Yes, I know the scrubbers are more natural, leave more food in the water, ect. The reality is they cost alot to build and real ones eat ALOT of electricity to work correctly. Each unit was pulling 250 watts with pump and lights. Thats 750 watts. I had pods galore.... and a freak'n mess in my tank.
I'm back to the skimmer and socks. Still pulling out massive bags of slime daily.
2) Sand sucks. Bad. All 800 lbs in the main tank solidified. I mean concrete. Like I had to take a hammer INTO the tank and pound away for hours to get it out. One of the local reef guys and I spent 3 8 hour days removing 800 lbs of sand from my main tank and 80 lbs from my frag tank.
I will never EVER run sand again. I mean it. What a mess. The gunk that had built up that could not be removed was insane. Ugh.
I also removed all of live rock from my sump. I re-arranged all my live rock in my tank so its more of a reef wall with jutting peninsulas. I am currently drying out about 200 lbs of spare live rock on my patio
3) Had Avast Marine custom design and manufacture a massive skimmer head cleaner for me. Its like their production models, but bigger with an added carbon ring. It drains into their off the shelf 5 gallon locker ring. Its simply awesome. No more overflows. No more stink. No more carbon in pantyhose on my lid. Thank you Avast Marine!
Oh i also bought their flat kit for top off and have a giant solid carbon reactor on order.
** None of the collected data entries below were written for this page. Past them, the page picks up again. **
Lemma quiet_calm n s : (0 < n)%nat → quiet_reachable n s → calm n s.
Proof.
  intros Hn. apply (rtc_ind_r (calm n)).
  { split; try done; [apply (worker_reachable_inv n), rtc_refl|]. by apply list.Forall_replicate. }
  intros x y _ [s0 s' i e E] Hcalm. pose proof (worker_step_inv n _ _ _ _ (ca_inv _ _ Hcalm) E) as Hinv'.
  unfold worker_thread_step in E. destruct (threads s0 !! i) as [[pc w]|] eqn:Ht; [|done].
  pose proof Hcalm as [Hinv Hg Hsig Hc Hr]. pose proof Hc as Hall. rewrite list.Forall_lookup in Hall. specialize (Hall i _ Ht).
  unfold calm_thread in Hall. simpl in Hall. unfold set_threads in E. rewrite Hg, ?Hsig in E.
  assert (∀ u, calm_thread u → calm_thread (map_pc release1 u)) as Hr1 by (intros [[] ?]; done).
  assert (∀ u, calm_thread u → calm_thread (map_pc release2 u)) as Hr2 by (intros [[] ?]; done).
  destruct pc as [last|last|last|last|day shut|day shut| | | |last|]; try done.
  - injection E as <-. split; try done. by apply Forall_insert.
  - injection E as <-. destruct (barrier_calm n s0 i w (In1 last) (Sync last) release1 _ Hcalm Hn Ht) as (? & ? & ? & ?); done.
  - injection E as <-. split; try done. by apply Forall_insert.
  - subst shut. destruct e; try done. injection E as <-. split; try done. by apply Forall_insert.
  - injection E as <-. subst shut. split; try done. by apply Forall_insert.
  - injection E as <-. destruct (barrier_calm n s0 i w In2 Post2 release2 _ Hcalm Hn Ht) as (? & ? & ? & ?); done.
  - injection E as <-. split; try done. simpl. by apply Forall_insert.
  - destruct e; try done. injection E as <-. split; try done. by apply Forall_insert.
Qed.
Lemma refilter s fs : entities_base s fs → ∃ s', tui_UpdateEntitiesFilter s = Some s' ∧ entities_ok s'.
Proof. intros H. destruct (update_filter_ok s fs H) as (s' & -> & Hb & Hr & _). exists s'. split; [done|]. by exists fs. Qed.

Lemma set_tab_ok s tab : entities_ok s → 0 <= tab < 2 → ∃ s', OnTabClick s tab = Some s' ∧ entities_ok s'.
Proof. intros (fs & [] & _) Ht. apply (refilter _ fs). by split. Qed.

(** A key of the screen is handled within the arrays and keeps the rows right. *)
Lemma entities_input_ok s ready key : entities_ok s →
  ∃ b s', tui_EntitiesHandleInput ready s key = Some (b, s') ∧ entities_ok s'.
Proof.
  intros Hok. unfold tui_EntitiesHandleInput. destruct (negb _).
  { eexists _, _. split; [done|]. destruct (key =? ESC); [by apply set_selected_ok|done]. }
  destruct (isFilteringEntities s) eqn:Ef.
  - destruct (_ || _ || _); [eexists _, _; split; [done|]; by apply set_filtering_ok|].
    pose proof Hok as (fs & Hb & _). rewrite !(holds_strlen _ _ (eb_filter _ _ Hb)). cbn [mbind option_bind].
    destruct (_ || _ || _).
    + destruct (Z.ltb_spec 0 (Z.of_nat (length fs))); [|by eauto]. destruct (decide (fs = [])) as [-> |Hne]; [simpl in *; lia|].
      destruct (exists_last Hne) as (gs & c & ->). destruct (holds_shorten _ _ _ (eb_filter _ _ Hb)) as (f & Hs & Hf & Hl).
      rewrite length_app, Nat.add_sub, Hs. cbn [mbind option_bind].
      destruct (refilter (set_filter s f) gs) as (s' & -> & Hs'); [|cbn; eauto].
      destruct Hb. split; try done. simpl. by rewrite Hl.
    + destruct (Z.leb_spec 32 key), (Z.leb_spec key 126); simpl; try by eauto.
      destruct (Z.ltb_spec (Z.of_nat (length fs)) 63); [|by eauto].
      destruct (holds_append _ _ key (eb_filter _ _ Hb)) as (f1 & f & -> & Hs & Hf & Hl); [lia|rewrite (eb_size _ _ Hb); unfold FILTER_SIZE; lia|].
      cbn [mbind option_bind]. rewrite Hs. cbn [mbind option_bind].
      destruct (refilter (set_filter s f) (fs ++ [key])) as (s' & -> & Hs'); [|cbn; eauto].
      destruct Hb. split; try done. simpl. by rewrite Hl.
  - pose proof Hok as (fs & _ & Hr).
    pose proof (table_input_ok entities_ok (entitiesTableState s) ready s key Hok (er_row _ _ Hr)) as H.
    destruct (tui_DataTableHandleInput _ _ _ _) as [[b t] s']. destruct H as (Hs' & Hg & Hrow).
    eexists _, _. split; [done|]. apply set_table_ok; [done|]. change (row_ok (GetCount s') (selectedRowIndex t)). by rewrite Hg.
Qed.
Lemma next_tab_ok fs ed : editor_ok ed → always (tui_ConfigNextTab fs ed) (editor_after fs ed).
Proof.
  intros Hok. unfold tui_ConfigNextTab. destruct (Z.ltb_spec 0 (file_count ed)); [|by apply always_ret].
  apply load_tab_ok; [done|]. apply Z.mod_pos_bound. lia.
Qed.

Lemma prev_tab_ok fs ed : editor_ok ed → always (tui_ConfigPrevTab fs ed) (editor_after fs ed).
Proof.
  intros Hok. unfold tui_ConfigPrevTab. destruct (Z.ltb_spec 0 (file_count ed)); [|by apply always_ret].
  apply load_tab_ok; [done|]. apply Z.mod_pos_bound. lia.
Qed.

Lemma set_edit_ok ed e b :
  editor_ok ed → terminated b → (e = true → configDisplayItems ed ≠ []) → editor_ok (set_edit ed e b).
Proof. intros [] Hb He. by split. Qed.

Lemma selected_item ed : editor_ok ed → configDisplayItems ed ≠ [] →
  ∃ item, (configDisplayItems ed).[selectedConfigItemIndex ed] = Some item.
Proof.
  intros [_ _ _ Hi Hs _ _] Hne. destruct Hs as [|Hs]; [done|]. apply lookup_lt_is_Some_2. lia.
Qed.

Lemma enter_edit_ok ed : editor_ok ed → ∃ ed', tui_ConfigEnterEdit ed = Some ed' ∧ editor_ok ed'.
Proof.
  intros Hok. pose proof (selected_item ed Hok) as Hsel. unfold tui_ConfigEnterEdit.
  destruct (configDisplayItems ed) as [|x items] eqn:E; [by exists ed|]. destruct (Hsel ltac:(done)) as [item ->].
  cbn [mbind option_bind]. destruct (eo_buffer _ Hok) as [Hl Ht]. unfold strncpy.
  rewrite decide_True by (rewrite Hl; unfold EDIT_SIZE; lia). cbn [mbind option_bind].
  destruct (store_terminated (take 255 (ci_value item ++ replicate 255 0) ++ drop 255 (editValueBuffer ed)) 255 0)
    as (b & -> & Hb); [|by right|cbn; eexists; split; [done|apply set_edit_ok; [done..|by rewrite E]]].
  assert (length (take 255 (ci_value item ++ replicate 255 0)) = 255%nat) as Hl1.
  { rewrite length_take, length_app, length_replicate. lia. }
  split.
  - rewrite length_app, Hl1, length_drop, Hl. done.
  - rewrite lookup_app_r by lia. rewrite Hl1, Nat.sub_diag, lookup_drop, Nat.add_0_r. done.
Qed.

Lemma commit_ok ed : editor_ok ed → always (tui_ConfigCommitEdit ed) (λ r, ∃ ed', r = Some ed' ∧ editor_ok ed').
Proof.
  intros Hok. unfold tui_ConfigCommitEdit. destruct (isEditing ed) eqn:Ee; [|apply always_ret; eauto].
  destruct (loadedConfigHandle ed) as [cfg|]; [|apply always_ret; eauto].
  destruct (selected_item ed Hok (eo_editing _ Hok Ee)) as [item ->]. apply always_bind. intros m. apply always_ret.
  eexists. split; [done|]. destruct (_ =? 0); [|by destruct Hok; split].
  destruct Hok as [? ? Hi ? Hs ? ?]. split; cbn; try done; rewrite ?length_insert; [done|].
  destruct Hs as [Hs|Hs]; [left; by rewrite Hs|by right].
Qed.

Lemma append_ok ed c : editor_ok ed → ∃ ed', tui_ConfigAppendChar ed c = Some ed' ∧ editor_ok ed'.
Proof.
  intros Hok. pose proof (eo_buffer _ Hok) as Hb. unfold tui_ConfigAppendChar.
  destruct (strlen_terminated _ _ (proj2 Hb)) as (n & -> & Hn). cbn [mbind option_bind].
  destruct (Z.ltb_spec (Z.of_nat n) 255); [|by eauto].
  destruct (store_terminated _ n c Hb) as (b1 & -> & Hb1); [lia|]. cbn [mbind option_bind].
  destruct (store_terminated _ (n + 1) 0 Hb1) as (b2 & -> & Hb2); [lia|]. cbn [mbind option_bind].
  eexists. split; [done|]. apply set_edit_ok; [done..|]. apply (eo_editing _ Hok).
Qed.

Lemma backspace_ok ed : editor_ok ed → ∃ ed', tui_ConfigBackspace ed = Some ed' ∧ editor_ok ed'.
Proof.
  intros Hok. pose proof (eo_buffer _ Hok) as Hb. unfold tui_ConfigBackspace.
  destruct (strlen_terminated _ _ (proj2 Hb)) as (n & -> & Hn). cbn [mbind option_bind].
  destruct (Z.ltb_spec 0 (Z.of_nat n)); [|by eauto].
  destruct (store_terminated _ (n - 1) 0 Hb) as (b1 & -> & Hb1); [lia|]. cbn [mbind option_bind].
  eexists. split; [done|]. apply set_edit_ok; [done..|]. apply (eo_editing _ Hok).
Qed.

Lemma select_ok ed i y : editor_ok ed → 0 <= i < 2 ^ 32 →
  configDisplayItems ed = [] ∨ i < Z.of_nat (length (configDisplayItems ed)) → editor_ok (select_item ed i y).
Proof. intros [] Hi Hs. by split. Qed.

Lemma save_config_ok ok fs ed : editor_ok ed →
  always (tui_SaveCurrentConfig ok fs ed) (λ r, ∃ ed' fs', r = Some (ed', fs') ∧ editor_ok ed').
Proof.
  intros Hok. unfold tui_SaveCurrentConfig. destruct (loadedConfigHandle ed) as [cfg|]; [|apply always_ret; eauto].
  destruct (configFiles ed) as [|f files] eqn:Ef; [apply always_ret; eauto|].
  destruct (eo_tab _ Hok) as [H|H]; [congruence|]. unfold file_count in H. rewrite Ef in H.
  destruct (lookup_lt_is_Some_2 (f :: files) (Z.to_nat (activeConfigTab ed)) ltac:(lia)) as [name ->].
  apply always_bind. intros m. apply always_ret. destruct (po_config_save _ _ _ _ m).1; eexists _, _; (split; [done|]);
    destruct Hok; by split.
Qed.

(** Every key of the screen stays within the arrays, unless it loads a tab whose
    file has a name alone on a line. *)
Definition input_after (fs : files) (ed : config_editor) (r : option (bool * Z * config_editor)) : Prop :=
  match r with
  | Some (_, screen', ed') => editor_ok ed' ∧ 0 <= screen' < SCREEN_COUNT
  | None => bare_tab fs ed
  end.

Lemma config_input_ok fs screen ed key : editor_ok ed → 0 <= screen < SCREEN_COUNT →
  always (HandleConfigInput fs screen ed key) (input_after fs ed).
Proof.
  intros Hok Hsc. unfold HandleConfigInput.
  assert (∀ r, editor_after fs ed r → input_after fs ed (ed ← r; Some (true, screen, ed))) as Hset by (by intros [ed'|] H).
  assert (∀ r, (∃ ed', r = Some ed' ∧ editor_ok ed') → input_after fs ed (ed ← r; Some (true, screen, ed))) as Hset' by (by intros r (ed' & -> & H)).
  assert (∀ z, 0 <= u32 z mod SCREEN_COUNT < SCREEN_COUNT) as Hmod by (intros; apply Z.mod_pos_bound; done).
  destruct (isEditing ed).
  - repeat case_match; try (apply always_ret; by apply Hset'; auto using append_ok, backspace_ok).
    + apply always_bind. eapply always_mono; [by apply commit_ok|]. intros r Hr. apply always_ret. auto.
    + apply always_ret. split; [|done]. apply set_edit_ok; [done|apply Hok|done].
    + by apply always_ret.
  - destruct Hok as [H1 H2 H3 H4 H5 H6 H7] eqn:EH. clear EH. pose proof (mk_editor_ok ed H1 H2 H3 H4 H5 H6 H7) as Hok'.
    unfold MAX_CONFIG_ITEMS in H3. pose proof (u32_range (Z.of_nat (length (configDisplayItems ed)) - 1)) as Hu.
    pose proof (u32_range (selectedConfigItemIndex ed + 20)).
    pose proof (u32_range (selectedConfigItemIndex ed + 1)).
    assert (configDisplayItems ed = [] ∨ 0 <= selectedConfigItemIndex ed < Z.of_nat (length (configDisplayItems ed)) ∧
      u32 (selectedConfigItemIndex ed + 1) = selectedConfigItemIndex ed + 1 ∧
      u32 (Z.of_nat (length (configDisplayItems ed)) - 1) = Z.of_nat (length (configDisplayItems ed)) - 1) as Hn.
    { destruct H5 as [|H5]; [by left|right]. rewrite !u32_small by lia. lia. }
    repeat case_match; try (by apply always_ret);
      try (apply always_bind; eapply always_mono; [by apply prev_tab_ok || by apply next_tab_ok|]; intros; apply always_ret; by apply Hset);
      apply always_ret; try (apply Hset'; by apply enter_edit_ok); (split; [|done]);
      apply select_ok; first [done|lia|destruct Hn as [Hn|Hn]; [by left|right; lia]].
Qed.

(** Sorting the file names only exchanges them. *)
Lemma exchange_row_perm rest : ∀ x, (exchange_row x rest).1 :: (exchange_row x rest).2 ≡ₚ x :: rest.
Proof.
  induction rest as [|y rest IH]; intros x; simpl; [done|].
  destruct (0 <? strcmp x y); [specialize (IH y)|specialize (IH x)]; destruct (exchange_row _ rest) as [m rest']; simpl in *.
  - by rewrite Permutation_swap, IH.
  - rewrite Permutation_swap, IH. apply Permutation_swap.
Qed.

Lemma exchange_sort_perm n : ∀ l, exchange_sort n l ≡ₚ l.
Proof.
  induction n as [|n IH]; intros [|x rest]; simpl; try done. pose proof (exchange_row_perm rest x) as H.
  destruct (exchange_row x rest) as [m rest']. simpl in H. by rewrite IH.
Qed.

(** ** Editing a value *)

Definition SCREEN_CONFIG : Z := 3.

(** A sequence of keys on the screen. *)
Fixpoint press (fs : files) (ed : config_editor) (keys : list Z) : alloc (option config_editor) :=
  match keys with
  | [] => mret (Some ed)
  | k :: keys =>
      r ← HandleConfigInput fs SCREEN_CONFIG ed k;
      match r with Some (_, _, ed) => press fs ed keys | None => mret None end
  end.

(** The lines of a file with the value of one key replaced. *)
Fixpoint edit_lines (full w section : list Z) (ls : list cfg_line) : list cfg_line :=
  match ls with
  | [] => []
  | CSection s :: ls => CSection s :: edit_lines full w s ls
  | CPair k v :: ls => CPair k (if bool_decide (full_key section k = full) then w else v) :: edit_lines full w section ls
  | l :: ls => l :: edit_lines full w section ls
  end.

Lemma key_appends fs ed s c :
  isEditing ed = true → array_holds (editValueBuffer ed) s → length (editValueBuffer ed) = EDIT_SIZE → (length s < 255)%nat →
  32 <= c <= 126 →
  ∃ b, HandleConfigInput fs SCREEN_CONFIG ed c = mret (Some (true, SCREEN_CONFIG, set_edit ed true b)) ∧ array_holds b (s ++ [c]) ∧
    length b = EDIT_SIZE.
Proof.
  intros He Hb Hl Hs Hc. destruct (holds_append _ _ c Hb) as (b1 & b & E1 & E2 & Hb' & Hlb); [lia|rewrite Hl; unfold EDIT_SIZE; lia|].
  exists b. split_and!; [|done|congruence]. unfold HandleConfigInput. rewrite He.
  unfold NEWLINE, KEY_ENTER, ESC, KEY_BACKSPACE. replace (_ || _) with false by lia. replace (c =? 27) with false by lia.
  replace ((c =? 263) || _) with false by lia. replace (_ && _) with true by lia.
  unfold tui_ConfigAppendChar. rewrite (holds_strlen _ _ Hb). cbn [mbind option_bind]. replace (_ <? 255) with true by lia.
  rewrite E1. cbn [mbind option_bind]. rewrite E2. cbn [mbind option_bind]. by rewrite He.
Qed.

Lemma key_erases fs ed s c :
  isEditing ed = true → array_holds (editValueBuffer ed) (s ++ [c]) → length (editValueBuffer ed) = EDIT_SIZE →
  ∃ b, HandleConfigInput fs SCREEN_CONFIG ed KEY_BACKSPACE = mret (Some (true, SCREEN_CONFIG, set_edit ed true b)) ∧ array_holds b s ∧
    length b = EDIT_SIZE.
Proof.
  intros He Hb Hl. destruct (holds_shorten _ _ _ Hb) as (b & E & Hb' & Hlb). exists b. split_and!; [|done|congruence].
  unfold HandleConfigInput. rewrite He. cbn [Z.eqb NEWLINE KEY_ENTER ESC KEY_BACKSPACE Pos.eqb orb].
  unfold tui_ConfigBackspace. rewrite (holds_strlen _ _ Hb), length_app. cbn [mbind option_bind length].
  destruct (Z.ltb_spec 0 (Z.of_nat (length s + 1))) as [_|Hlt]; [|exfalso; lia]. rewrite Nat.add_sub, E. cbn [mbind option_bind]. by rewrite He.
Qed.

Lemma press_text fs rest w : ∀ ed s,
  isEditing ed = true → array_holds (editValueBuffer ed) s → length (editValueBuffer ed) = EDIT_SIZE →
  (length s + length w ≤ 255)%nat → Forall (λ c, 32 <= c <= 126) w →
  ∃ b, press fs ed (w ++ rest) = press fs (set_edit ed true b) rest ∧ array_holds b (s ++ w) ∧ length b = EDIT_SIZE.
Proof.
  induction w as [|c w IH]; intros ed s He Hb Hl Hs Hw.
  - exists (editValueBuffer ed). rewrite app_nil_r. split_and!; [|done..]. destruct ed. simpl in *. by subst.
  - apply Forall_cons_1 in Hw as [Hc Hw]. simpl in Hs.
    destruct (key_appends fs ed s c He Hb Hl) as (b & E & Hb' & Hl'); [lia|done|].
    destruct (IH (set_edit ed true b) (s ++ [c])) as (b' & E' & Hb'' & Hl''); [done|done|done|rewrite length_app; simpl; lia|done|].
    exists b'. rewrite <- app_assoc in Hb''. split_and!; [|done|done]. cbn [app press]. rewrite E. exact E'.
Qed.

Lemma press_erase fs rest n : ∀ ed s,
  isEditing ed = true → array_holds (editValueBuffer ed) s → length (editValueBuffer ed) = EDIT_SIZE → length s = n →
  ∃ b, press fs ed (replicate n KEY_BACKSPACE ++ rest) = press fs (set_edit ed true b) rest ∧ array_holds b [] ∧ length b = EDIT_SIZE.
Proof.
  induction n as [|n IH]; intros ed s He Hb Hl Hs.
  - destruct s; [|done]. exists (editValueBuffer ed). split_and!; [|done..]. destruct ed. simpl in *. by subst.
  - destruct (decide (s = [])) as [-> |Hne]; [done|]. destruct (exists_last Hne) as (s' & c & ->). rewrite length_app in Hs. simpl in Hs.
    destruct (key_erases fs ed s' c He Hb Hl) as (b & E & Hb' & Hl').
    destruct (IH (set_edit ed true b) s') as (b' & E' & Hb'' & Hl''); [done|done|done|lia|].
    exists b'. split_and!; [|done|done]. cbn [replicate app press]. rewrite E. exact E'.
Qed.

Lemma enter_holds ed item : configDisplayItems ed ≠ [] → (configDisplayItems ed).[selectedConfigItemIndex ed] = Some item →
  terminated (editValueBuffer ed) → c_string (ci_value item) → (length (ci_value item) ≤ 255)%nat →
  ∃ b, tui_ConfigEnterEdit ed = Some (set_edit ed true b) ∧ array_holds b (ci_value item) ∧ length b = EDIT_SIZE.
Proof.
  intros Hne Hit [Hl Ht] Hv Hlv. unfold tui_ConfigEnterEdit. destruct (configDisplayItems ed) as [|x items] eqn:E; [done|].
  rewrite Hit. cbn [mbind option_bind]. unfold strncpy. rewrite decide_True by (rewrite Hl; unfold EDIT_SIZE; lia).
  cbn [mbind option_bind]. set (v := ci_value item) in *.
  assert (take 255 (v ++ replicate 255 0) = v ++ replicate (255 - length v) 0) as Et.
  { rewrite take_app_ge, take_replicate by lia. do 2 f_equal. lia. }
  rewrite Et. unfold store_at. rewrite decide_True.
  2: { rewrite !length_app, length_replicate, length_drop, Hl. unfold EDIT_SIZE. lia. }
  cbn [mbind option_bind]. eexists. split; [done|]. unfold EDIT_SIZE in *. split.
  - split; [done|]. rewrite insert_app_r_alt by (rewrite length_app, length_replicate; lia).
    rewrite length_app, length_replicate. replace (255 - (length v + (255 - length v)))%nat with 0%nat by lia.
    destruct (drop 255 (editValueBuffer ed)) as [|y d] eqn:Ed.
    { apply (f_equal length) in Ed. rewrite length_drop, Hl in Ed. done. }
    simpl. rewrite <- app_assoc. destruct (255 - length v)%nat as [|k]; [by exists d|]. by exists (replicate k 0 ++ 0 :: d).
  - rewrite length_insert, !length_app, length_replicate, length_drop, Hl. lia.
Qed.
4) In a moment of weakness bought a dragonette for my daughter at a local fish shop while i was in there with her buying frozen food. Big mistake. Its not copperable or quarantine-able. It cant get Ich right? Yea but it sure as hell can carry it.
Welcome to 50+ fish deaths. After all the quarantining I did it was all for naught. Only things that survived was a Scopas Tang, Yellow Tang, Naso Tang, Mystery Wrasse, 1 purple fire fish, and a Blue Tang.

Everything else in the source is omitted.